Perché dice che la proposta rischia di creare l’effetto opposto?

Perché secondo questa proposta si rischia di offrire un servizio misero rispetto alle potenzialità di Internet, di bassa qualità ed inaffidabile. Si rischia di dare l’impressione che Internet serva solo per qualche passatempo. La proposta non tiene conto di aspetti fondamentali. Non si parla dei servizi che si vogliono garantire, non c’è traccia di temi come i requisiti minimi di qualità e di connettività, non sono citate questioni come la sicurezza delle comunicazioni, la confidenzialità delle informazioni, la tutela dei minori. Né si prescrive che cosa debbono lasciar transitare sulle proprie reti gli operatori delle grandi reti di telecomunicazione. Si tratta di punti dirimenti se si vuole che il progetto funzioni. Senza contare che la tecnologia corre veloce.

E quindi?

La proposta promuove una tecnologia di accesso ad Internet che va bene per l’oggi. Ma siamo sicuri che tra qualche anno non sarà scalzata o essa stessa non si evolverà tanto da rendere completamente obsolete le attuali versioni? Chi e con quali risorse provvederà a manutenzioni ed aggiornamenti?

I firmatari sottolineano che la proposta serve a colmare il digital divide, culturale e infrastrutturale. Lei che ne pensa?

Per “affrontare in modo serio e risolutivo il tema del digital divide”, come dice la proposta di legge, non ci si affida a panettieri e salumieri.

Non è plausibile, a suo avviso, che avere il wi-fi libero e gratuito nei negozi porti i cittadini ad usarlo?

Fa sicuramente comodo averlo ed è sicuramente benefico per molti aspetti, ma non può essere spacciato come soluzione al digital divide. La soluzione del digital divide non è un’impresa per dilettanti. Impianti WiFi imposti per legge a chi ha tutt’altri interessi e poca o nessuna competenza sono destinati a funzionare malamente.

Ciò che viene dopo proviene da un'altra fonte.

(* ===== verification/GetData.v ===== *)
(** * rrdGetData: a group query compiled, run and merged

    [rrdGetData] turns a group query into two engine programs that are
    built side by side: a graph program, which carries the statistics
    requests of [rrdSetGraph], and an export program, which marks each final
    identifier as an output column and is built only when samples are
    asked for.  It then runs the export, copies each column into the result
    of the label the column's identifier stands for, runs the graph
    program and hands the printed lines to [rrdParseInfo]. *)

From Stdlib Require Import ZArith String Ascii List Lia.
From stdpp Require Import base tactics option list gmap strings.
From S2P Require Import Prelude GoStrings Float64 Rrd SetGraph Connector.
From S2P Require Import ParseInfo.

(** ** Compilation *)

(** The variables the compilation loops update. [cs_xport] is [None] for
    the nil exporter of a statistics-only call. *)
Record compile_state : Type := {
  cs_graph : Grapher.t;
  cs_xport : option Exporter.t;
  cs_series : gmap string string;
  cs_stack : list string;
  cs_count : nat
}.

(** The expression of a scaling step: [src,scale,*] for a scale that is
    not zero, [src] itself otherwise. *)
Definition scaled (src : string) (scale : float64) : string :=
  if f64_neqb scale f64_zero then src +:+ "," +:+ format_f 6 scale +:+ ",*"
  else src.

(** A block that is guarded by [if !infoOnly]. *)
Definition on_xport (infoOnly : bool) (f : Exporter.t → Exporter.t)
    (xport : option Exporter.t) : option Exporter.t :=
  if infoOnly then xport else f <$> xport.

(** The body of the loop of a group without operator. *)
Definition none_body (connector : RRDConnector) (query : GroupQuery)
    (percentiles : list float64) (infoOnly : bool)
    (st : compile_state) (serie : SerieQuery) : outcome compile_state :=
  match sq_Metric serie with
  | None => Ok st
  | Some m =>
      let serieTemp := "serie" +:+ Itoa_nat (cs_count st) in
      let serieName := sq_Name serie in
      let count := S (cs_count st) in
      let! metric := metric_of connector m in
      let graph :=
        Grapher.Def (serieTemp +:+ "-orig0") (FilePath metric) (Dataset metric)
          "AVERAGE" (cs_graph st) in
      let graph :=
        Grapher.CDef (serieTemp +:+ "-orig1")
          (scaled (serieTemp +:+ "-orig0") (sq_Scale serie)) graph in
      let graph :=
        Grapher.CDef serieTemp
          (scaled (serieTemp +:+ "-orig1") (gq_Scale query)) graph in
      let graph := rrdSetGraph graph serieTemp serieName percentiles in
      let xport :=
        on_xport infoOnly (λ xport,
          let xport :=
            Exporter.Def (serieTemp +:+ "-orig0") (FilePath metric)
              (Dataset metric) "AVERAGE" xport in
          let xport :=
            Exporter.CDef (serieTemp +:+ "-orig1")
              (scaled (serieTemp +:+ "-orig0") (sq_Scale serie)) xport in
          let xport :=
            Exporter.CDef serieTemp
              (scaled (serieTemp +:+ "-orig1") (gq_Scale query)) xport in
          Exporter.XportDef serieTemp serieTemp xport) (cs_xport st) in
      Ok {| cs_graph := graph; cs_xport := xport;
            cs_series := <[serieTemp := serieName]> (cs_series st);
            cs_stack := cs_stack st; cs_count := count |}
  end.

(** The body of the loop of a sum or an average. *)
Definition agg_body (connector : RRDConnector) (infoOnly : bool)
    (serieName : string) (st : compile_state) (index : nat) (serie : SerieQuery)
  : outcome compile_state :=
  match sq_Metric serie with
  | None => Ok st
  | Some m =>
      let serieTemp := serieName +:+ "-tmp" +:+ Itoa_nat index in
      let! metric := metric_of connector m in
      let graph :=
        Grapher.Def (serieTemp +:+ "-ori") (FilePath metric) (Dataset metric)
          "AVERAGE" (cs_graph st) in
      let graph :=
        Grapher.CDef serieTemp
          (serieTemp +:+ "-ori,UN,0," +:+ serieTemp +:+ "-ori,IF") graph in
      let xport :=
        on_xport infoOnly (λ xport,
          let xport :=
            Exporter.Def (serieTemp +:+ "-ori") (FilePath metric)
              (Dataset metric) "AVERAGE" xport in
          Exporter.CDef serieTemp
            (serieTemp +:+ "-ori,UN,0," +:+ serieTemp +:+ "-ori,IF") xport)
          (cs_xport st) in
      let stack :=
        if (length (cs_stack st) =? 0)%nat then cs_stack st ++ [serieTemp]
        else cs_stack st ++ [serieTemp; "+"] in
      Ok {| cs_graph := graph; cs_xport := xport;
            cs_series := cs_series st;
            cs_stack := stack; cs_count := cs_count st |}
  end.

(** The state before the switch: fresh builders, with the daemon set when
    the connector has one. *)
Definition compile_init (connector : RRDConnector) (infoOnly : bool)
  : compile_state :=
  let graph := Grapher.NewGrapher in
  let graph :=
    if decide (Daemon connector ≠ "") then Grapher.SetDaemon (Daemon connector) graph
    else graph in
  let xport :=
    if infoOnly then None
    else
      let xport := Exporter.NewExporter in
      Some (if decide (Daemon connector ≠ "")
            then Exporter.SetDaemon (Daemon connector) xport else xport) in
  {| cs_graph := graph; cs_xport := xport; cs_series := ∅;
     cs_stack := []; cs_count := 0 |}.

(** What follows the loop of a sum or an average. *)
Definition agg_finish (query : GroupQuery) (percentiles : list float64)
    (infoOnly : bool) (serieName : string) (st : compile_state) : compile_state :=
  let stack :=
    match gq_Type query with
    | OperGroupTypeAvg =>
        cs_stack st ++ [Itoa_nat (length (gq_Series query)); "/"]
    | _ => cs_stack st
    end in
  let graph :=
    Grapher.CDef (serieName +:+ "-orig") (Join stack ",") (cs_graph st) in
  let graph :=
    Grapher.CDef serieName (scaled (serieName +:+ "-orig") (gq_Scale query)) graph in
  let graph := rrdSetGraph graph serieName (gq_Name query) percentiles in
  let xport :=
    on_xport infoOnly (λ xport,
      let xport := Exporter.CDef (serieName +:+ "-orig") (Join stack ",") xport in
      let xport :=
        Exporter.CDef serieName
          (scaled (serieName +:+ "-orig") (gq_Scale query)) xport in
      Exporter.XportDef serieName serieName xport) (cs_xport st) in
  {| cs_graph := graph; cs_xport := xport;
     cs_series := <[serieName := gq_Name query]> (cs_series st);
     cs_stack := stack; cs_count := cs_count st |}.

(** The case of a sum or an average. *)
Definition compile_agg (connector : RRDConnector) (query : GroupQuery)
    (percentiles : list float64) (infoOnly : bool) (st : compile_state)
  : outcome compile_state :=
  let serieName := "serie" +:+ Itoa_nat (cs_count st) in
  let st :=
    {| cs_graph := cs_graph st; cs_xport := cs_xport st;
       cs_series := cs_series st; cs_stack := cs_stack st;
       cs_count := S (cs_count st) |} in
  let! st := foldMi (agg_body connector infoOnly serieName) 0 (gq_Series query) st in
  Ok (agg_finish query percentiles infoOnly serieName st).

(** The error of the default case of the switch. *)
Definition unknown_operator (n : Z) : string :=
  "unknown `" +:+ Itoa n +:+ "' operator type".

(** The switch on the operator of the group. *)
Definition compile (connector : RRDConnector) (query : GroupQuery)
    (percentiles : list float64) (infoOnly : bool) : outcome compile_state :=
  let st := compile_init connector infoOnly in
  match gq_Type query with
  | OperGroupTypeNone =>
      foldM (none_body connector query percentiles infoOnly) (gq_Series query) st
  | OperGroupTypeAvg | OperGroupTypeSum =>
      compile_agg connector query percentiles infoOnly st
  | OperGroupTypeOther n => Err (unknown_operator n)
  end.

(** The first statement: a group of one series has no operator. *)
Definition collapse (query : GroupQuery) : GroupQuery :=
  if negb (bool_decide (gq_Type query = OperGroupTypeNone))
     && (length (gq_Series query) =? 1)%nat
  then set_Type OperGroupTypeNone query
  else query.

(** ** Execution and merge *)

(** [r.Plots = append(r.Plots, v)]. *)
Definition append_Plots (v : float64) (r : PlotResult) : PlotResult :=
  {| Plots := Plots r ++ [v]; Info := Info r |}.

(** The body of the loop over the legends of an export: a fresh result
    for the label of the column, then the column's values row by row. *)
Definition collect_legend (data : XportResult) (series : gmap string string)
    (result : gmap string PlotResult) (index : nat) (serieName : string)
  : outcome (gmap string PlotResult) :=
  let label := default "" (series !! serieName) in
  let result := <[label := PlotResult_new]> result in
  foldM (λ result i,
           let! v := ValueAt data index i in
           Ok (alter (append_Plots v) label result))
    (seq 0 (Z.to_nat (RowCnt data))) result.

(** What a call leaves behind: the query, whose operator it may have
    changed, the number of buffers the engine holds, and what it returns. *)
Record call_result : Type := {
  cr_query : GroupQuery;
  cr_live : nat;
  cr_ret : outcome (gmap string PlotResult)
}.

Section getdata.
Context `{Engine} `{Strconv}.

(** The export and its copy into the result; [live] counts the buffers
    the engine holds. *)
Definition run_export (st : compile_state) (startTime endTime : Time)
    (step : Duration) (infoOnly : bool) (live : nat)
  : nat * outcome (gmap string PlotResult) :=
  if infoOnly then (live, Ok ∅)
  else
    match cs_xport st with
    | None => (live, Panic NilDereference)
    | Some xport =>
        match Xport xport startTime endTime step with
        | Ok data =>
            (match values data with Some _ => S live | None => live end,
             foldMi (collect_legend data (cs_series st)) 0 (Legends data) ∅)
        | Err e => (live, Err e)
        | Panic p => (live, Panic p)
        end
    end.

(** The graph run, the statistics, and the release of the buffer of the
    variable [data] of the function's outer scope, which is the zero
    [XportResult]: the export's result lives in a variable of the same name
    declared in the inner block. *)
Definition run_graph (st : compile_state) (startTime endTime : Time)
    (live : nat) (result : gmap string PlotResult)
  : nat * outcome (gmap string PlotResult) :=
  match Graph (cs_graph st) startTime endTime with
  | Ok graphInfo =>
      match rrdParseInfo graphInfo result with
      | Ok result => (FreeValues XportResult_zero live, Ok result)
      | Err e => (live, Err e)
      | Panic p => (live, Panic p)
      end
  | Err e => (live, Err e)
  | Panic p => (live, Panic p)
  end.

(** The second half of the function: the two runs, one after the other. *)
Definition execute (st : compile_state) (startTime endTime : Time)
    (step : Duration) (infoOnly : bool) (live : nat)
  : nat * outcome (gmap string PlotResult) :=
  match run_export st startTime endTime step infoOnly live with
  | (live, Ok result) => run_graph st startTime endTime live result
  | (live, ret) => (live, ret)
  end.

Definition rrdGetData (connector : RRDConnector) (query : GroupQuery)
    (startTime endTime : Time) (step : Duration)
    (percentiles : list float64) (infoOnly : bool) (live : nat) : call_result :=
  if (length (gq_Series query) =? 0)%nat then
    {| cr_query := query; cr_live := live; cr_ret := Err "group has no series" |}
  else
    let query := collapse query in
    match compile connector query percentiles infoOnly with
    | Ok st =>
        let '(live, ret) := execute st startTime endTime step infoOnly live in
        {| cr_query := query; cr_live := live; cr_ret := ret |}
    | Err e => {| cr_query := query; cr_live := live; cr_ret := Err e |}
    | Panic p => {| cr_query := query; cr_live := live; cr_ret := Panic p |}
    end.

(** [GetPlots]: the data of a query, samples included. *)
Definition GetPlots (connector : RRDConnector) (query : GroupQuery)
    (startTime endTime : Time) (step : Duration)
    (percentiles : list float64) (live : nat) : call_result :=
  rrdGetData connector query startTime endTime step percentiles false live.

End getdata.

Così si scredita la tecnologia. E poi c’è la questione della sostenibilità finanziaria.

Cioè?

I negozianti obbligati ad installare hot spot vanno incontro a spese che poi “scaricheranno” inevitabilmente sui consumatori, tramite l’aumento di prezzi. Così questi costi saranno pagati indiscriminatamente dai loro clienti. Non sarà sicuramente il taxista a pagare veramente di tasca propria la connessione cellulare attraverso cui il suo passeggero prenota una cena, ascolta una canzone, guarda un telegiornale o si gode un film. L’Autorità per la garanzia delle comunicazioni ed i Comuni, che devono vigilare e sanzionare, dovranno costituire apposite strutture, dotarsi di strumenti e organizzare squadre di tecnici. Pure questi oneri, con i sostegni statali che saranno deliberati, ed i costi direttamente sostenuti da uffici pubblici, tribunali, ospedali, porti, aeroporti ecc., a conti fatti ricadranno sui cittadini in forma di tasse. Mi sembra che manchi totalmente una stima di quello che sarà, per il sistema Paese, il costo complessivo della proposta. Pur senza questa stima, sono convinto che una soluzione professionale darebbe un rapporto fra benefici e costi molto migliore.

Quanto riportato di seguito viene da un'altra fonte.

(** ** A group without operator *)

(** Two states are equal field by field, after the builders' extensions
    have been merged. *)
Ltac state_eq :=
  apply compile_state_eq;
  cbn [cs_graph cs_xport cs_series cs_stack cs_count none_state agg_state
       none_labels concat imap map length fold_left insert_all fst snd];
  rewrite ?Grapher_extend_nil, ?Grapher_extend_extend, ?on_xport_id,
    ?on_xport_extend, ?app_nil_r, ?Nat.add_0_r;
  try done; try lia.

Lemma none_state_nil query percentiles infoOnly st :
  none_state query percentiles infoOnly [] st = st.
Proof. state_eq. Qed.

Lemma imap_shift {A B : Type} (f : nat → A → B) (k : nat) (l : list A) :
  imap ((λ j, f (k + j)) ∘ S) l = imap (λ j, f (k + 1 + j)) l.
Proof. apply imap_ext; intros; simpl. f_equal; lia. Qed.

Lemma none_state_cons query percentiles infoOnly c cs st :
  none_state query percentiles infoOnly (c :: cs) st
  = none_state query percentiles infoOnly cs
      (none_state query percentiles infoOnly [c] st).
Proof.
  state_eq; rewrite ?imap_shift; try done.
  unfold insert_all, none_labels. f_equal. apply imap_ext; intros; simpl.
  do 2 f_equal; lia.
Qed.

(** One iteration, for a series that has a metric in the catalog. *)
Lemma none_body_resolved connector query percentiles infoOnly st serie m metric i :
  sq_Metric serie = Some m → metric_of connector m = Ok metric →
  none_body connector query percentiles infoOnly st serie
  = Ok (none_state query percentiles infoOnly
          [{| c_index := i; c_serie := serie; c_metric := metric |}] st).
Proof.
  intros Hm Hmetric. unfold none_body. rewrite Hm, Hmetric. simpl. f_equal.
  rewrite rrdSetGraph_extend.
  unfold Grapher.CDef, Grapher.Def, Exporter.XportDef, Exporter.CDef, Exporter.Def.
  rewrite !Grapher_push_extend. state_eq.
  apply on_xport_ext; intros x.
  by rewrite !Exporter_push_extend, !Exporter_extend_extend.
Qed.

Ci dovrebbe essere un sostegno dello Stato?

Lo stato dovrebbe sostenere soluzioni educative e sistematiche, e semplicemente incoraggiare gestori di bar, ristoranti alberghi, grandi magazzini, e altri a fornire accessi WiFi gratuiti, senza obblighi e balzelli. Gli esercizi commerciali che offrono il WiFi devono mettere in gioco il proprio nome sulla qualità di ciò che forniscono, senza l’alibi di imposizioni che si possono denigrare.